Raising the Bar: Stacked Conservative Error Correction Beyond Boosting
Dekai WU (1), Grace NGAI (2), Marine CARPUAT (3)
(1) HKUST Human Language Technology Center, Department of Computer Science, University of Science and Technology, Clear Water Bay, Hong Kong, email@example.com; (2) Hong Kong Polytechnic University, Department of Computing, Kowloon, Hong Kong, firstname.lastname@example.org; (3) HKUST Human Language Technology Center, Department of Computer Science, University of Science and Technology, Clear Water Bay, Hong Kong, email@example.com
We introduce a conservative error correcting model, Stacked TBL, that is designed to improve the performance of even high-performing models like boosting, with little risk of accidentally degrading performance.

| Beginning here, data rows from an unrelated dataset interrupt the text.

(** X8: when the template is absent and the copy raises no other stream
    error, [migration:generate] exits with code 1 after printing the
    ENOENT error of the template path and no line of success; the target
    path is left as an empty file and no other file is changed. *)
Theorem generate_without_template_fails
    (argv : list string) (w : World S) (name : string) :
  argv !! 2%nat = Some "migration:generate" ->
  argv !! 3%nat = Some name -> name <> "" ->
  let source := path_resolve (cwd w) "migrations" "migration.sample.js" in
  let target :=
    path_resolve (cwd w) "migrations"
                 (timestamp_of (clock w) +:+ "-" +:+ name +:+ ".js") in
  files w !! source = None ->
  faults w source target = None ->
  (main argv w).1 = 1%Z
  /\ stdout (main argv w).2 =
     stdout w ++ [ "Error: ENOENT: no such file or directory, open '"
                   +:+ source +:+ "'" ]
  /\ files (main argv w).2 = <[target := ""]> (files w).
Proof.
  intros Hv Hn Hne source target Htpl Hok.
  rewrite (main_generate _ _ _ Hv Hn Hne).
  unfold generate, new_Date, process_cwd, pipe, mbind, M_bind, bind.
  change (files (constructed w)) with (files w).
  change (faults (constructed w)) with (faults w).
  change (cwd (constructed w)) with (cwd w).
  change (clock (constructed w)) with (clock w).
  fold source. fold target. rewrite Hok, Htpl.
  split; [reflexivity | split; reflexivity].
Qed.

(** X9: [db:reset] is not undone when the apply fails: if [down] resolves
    and [up] then rejects, both calls have been made, the engine is in the
    state the failed [up] left, the error is the last line printed and the
    exit code is 1. *)
Theorem reset_keeps_reverts_when_apply_fails
    (argv : list string) (w : World S) evs ms s1 evs' e s2 :
  argv !! 2%nat = Some "db:reset" ->
  eng_down (Some ToZero) (engine w) = (evs, Resolved ms, s1) ->
  eng_up None s1 = (evs', Rejected e, s2) ->
  (main argv w).1 = 1%Z
  /\ trace (main argv w).2 = trace w ++ [CallDown (Some ToZero); CallUp None]
  /\ engine (main argv w).2 = s2
  /\ stdout (main argv w).2 =
     stdout w ++ event_lines (listeners w) evs ++ [reverted_line (length ms)]
     ++ event_lines (listeners w) evs' ++ ["Error: " +:+ message e].
Proof.
  intros Hv Hdown Hup. rewrite (main_reset _ _ Hv).
  unfold mbind, M_bind, bind.
  rewrite (undo_run _ (constructed w) evs _ s1 Hdown). cbv zeta.
  match goal with
  | |- context [migrate None ?w1] =>
      rewrite (migrate_run None w1 evs' (Rejected e) s2 Hup)
  end.
  split; [reflexivity | split; [|split; [reflexivity |]]].
  - cbn. rewrite <- app_assoc. reflexivity.
  - cbn. rewrite !emitted_constructed, <- !app_assoc. reflexivity.
Qed.

End Outputs.

(** ** Names of generated files *)

Lemma occurs_unfold (pat s : string) :
  occurs pat s =
  String.prefix pat s
  || match s with
     | "" => false
     | String _ r => occurs pat r
     end.
Proof. destruct s; reflexivity. Qed.

Lemma replace_absent (pat rep s : string) :
  occurs pat s = false -> Js.replace pat rep s = s.
Proof.
  induction s as [|c s IH]; intros Ho; rewrite occurs_unfold in Ho;
    apply orb_false_elim in Ho as [Hp Ho]; rewrite replace_unfold, Hp.
  - reflexivity.
  - now rewrite IH.
Qed.

Lemma prefix_js_extended (c : ascii) (r : string) :
  String.prefix ".js" (String c r) = false ->
  String.prefix ".js" (String c (r +:+ ".js")) = false.
Proof.
  rewrite !string_prefix_cons. destruct (Ascii.ascii_dec "." c) as [_|_]; [|reflexivity].
  destruct r as [|c2 r]; [reflexivity |]. rewrite append_cons, !string_prefix_cons.
  destruct (Ascii.ascii_dec "j" c2) as [_|_]; [|reflexivity].
  destruct r as [|c3 r]; [reflexivity |]. rewrite append_cons, !string_prefix_cons.
  destruct (Ascii.ascii_dec "s" c3) as [_|_]; [|reflexivity].
  now destruct r.
Qed.

Lemma replace_strips_js (base : string) :
  occurs ".js" base = false -> Js.replace ".js" "" (base +:+ ".js") = base.
Proof.
  induction base as [|c r IH]; intros Ho; [reflexivity |].
  rewrite occurs_unfold in Ho. apply orb_false_elim in Ho as [Hp Ho].
  rewrite append_cons, replace_unfold, (prefix_js_extended _ _ Hp).
  now rewrite IH.
Qed.

Lemma replace_past_prefix (a t : string) :
  no_dot a = true -> Js.replace ".js" "" (a +:+ t) = a +:+ Js.replace ".js" "" t.
Proof.
  induction a as [|c a IH]; intros Ha; [reflexivity |].
  simpl in Ha. apply andb_prop in Ha as [Hc Ha].
  rewrite !append_cons, replace_unfold.
  replace (String.prefix ".js" (String c (a +:+ t))) with false.
  - now rewrite IH.
  - rewrite string_prefix_cons.
    destruct (Ascii.ascii_dec "." c) as [<-|_]; [discriminate | reflexivity].
Qed.

Lemma no_dot_append (a b : string) : no_dot (a +:+ b) = no_dot a && no_dot b.
Proof.
  induction a as [|c a IH]; [reflexivity |].
  rewrite append_cons. simpl. rewrite IH. now rewrite andb_assoc.
Qed.

Lemma no_dot_toString (n : Z) : no_dot (Js.toString n) = true.
Proof.
  assert (Hu : forall d, no_dot (NilEmpty.string_of_uint d) = true).
  { induction d; simpl; auto. }
  assert (Hz : forall d, no_dot (NilZero.string_of_uint d) = true).
  { intros d. destruct d; try apply Hu. reflexivity. }
  unfold Js.toString. destruct n; simpl; auto.
Qed.

Lemma no_dot_format (n : Z) : no_dot (_format n) = true.
Proof.
  unfold _format, Js.padStart. pose proof (no_dot_toString n) as Hs.
  destruct (2 <=? String.length (Js.toString n))%nat; [exact Hs |].
  rewrite no_dot_append, Hs, andb_true_r.
  destruct (2 - String.length (Js.toString n))%nat as [|[|[|k]]] eqn:Hk;
    try reflexivity; lia.
Qed.
(** The value of an expression in any carrier, given the coordinates. *)
Fixpoint eval {F} `{Num F} `{Elementary F} (ρ : nat → bool → F) (e : expr) : F :=
  match e with
  | Var k ax => ρ k ax
  | Lit q => lit q
  | Add a b => fadd (eval ρ a) (eval ρ b)
  | Sub a b => fsub (eval ρ a) (eval ρ b)
  | Mul a b => fmul (eval ρ a) (eval ρ b)
  | Div a b => fdiv (eval ρ a) (eval ρ b)
  | Sqrt a => fsqrt (eval ρ a)
  | Square a => fsquare (eval ρ a)
  | Abs a => fabs (eval ρ a)
  | Arccos a => arccos (eval ρ a)
  | Clip a lo hi => clip (eval ρ a) (eval ρ lo) (eval ρ hi)
  | Degrees a => degrees (eval ρ a)
  end.

(** The small constant added to denominators, [1e-6]. *)
Definition epsilon : Q := 1 # 1000000.

(** Expressions that are non-negative whatever the coordinates. *)
Fixpoint nonneg (e : expr) : bool :=
  match e with
  | Lit q => Qle_bool 0 q
  | Sqrt _ | Square _ | Abs _ => true
  | Add a b | Mul a b => nonneg a && nonneg b
  | Div a b => nonneg a && nonneg b
  | _ => false
  end.

(** A denominator is guarded when it is [x + 1e-6] with [x] non-negative,
    or a positive literal (the [2] of a midpoint). *)
Definition guarded_denominator (d : expr) : bool :=
  match d with
  | Add x (Lit q) => nonneg x && Qeq_bool q epsilon
  | Lit q => negb (Qle_bool q 0)
  | _ => false
  end.

(** Every division in the expression has a guarded denominator. *)
Fixpoint guarded (e : expr) : bool :=
  match e with
  | Var _ _ | Lit _ => true
  | Add a b | Sub a b | Mul a b => guarded a && guarded b
  | Div a b => guarded a && guarded b && guarded_denominator b
  | Sqrt a | Square a | Abs a | Arccos a | Degrees a => guarded a
  | Clip a lo hi => guarded a && guarded lo && guarded hi
  end.

(** A denominator as the feature code writes them: a non-negative quantity
    plus [1e-6], or the [2] of a midpoint. *)
Definition adds_epsilon (d : expr) : Prop :=
  d = Lit 2 ∨ ∃ x, nonneg x = true ∧ d = Add x (Lit epsilon).

(** The denominators of the divisions in an expression. *)
Fixpoint denominators (e : expr) : list expr :=
  match e with
  | Var _ _ | Lit _ => []
  | Add a b | Sub a b | Mul a b => denominators a ++ denominators b
  | Div a b => b :: denominators a ++ denominators b
  | Sqrt a | Square a | Abs a | Arccos a | Degrees a => denominators a
  | Clip a lo hi => denominators a ++ denominators lo ++ denominators hi
  end.

(** ** models/camera_model.py: keypoint features *)

Module camera_model.

(** YOLO keypoint indices (COCO format): nose, eyes, ears, shoulders, hips,
    knees, ankles. *)
Definition RELEVANT_KEYPOINTS : list nat :=
  [0; 1; 2; 3; 4; 5; 6; 11; 12; 13; 14; 15; 16].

Stacked TBL is particularly well suited for corpus-based natural language applications involving high-dimensional feature spaces, since it leverages the characteristics of the TBL paradigm that we appropriate. We consider here the task of automatically annonating named entities in text corpora. The task does pose a number of challenges for TBL, to which there are some simple yet effective solutions. We discuss the empirical behavior of Stacked TBL, and consider evidence that despite its simplicity, more complex and time-consuming variants are not generally required.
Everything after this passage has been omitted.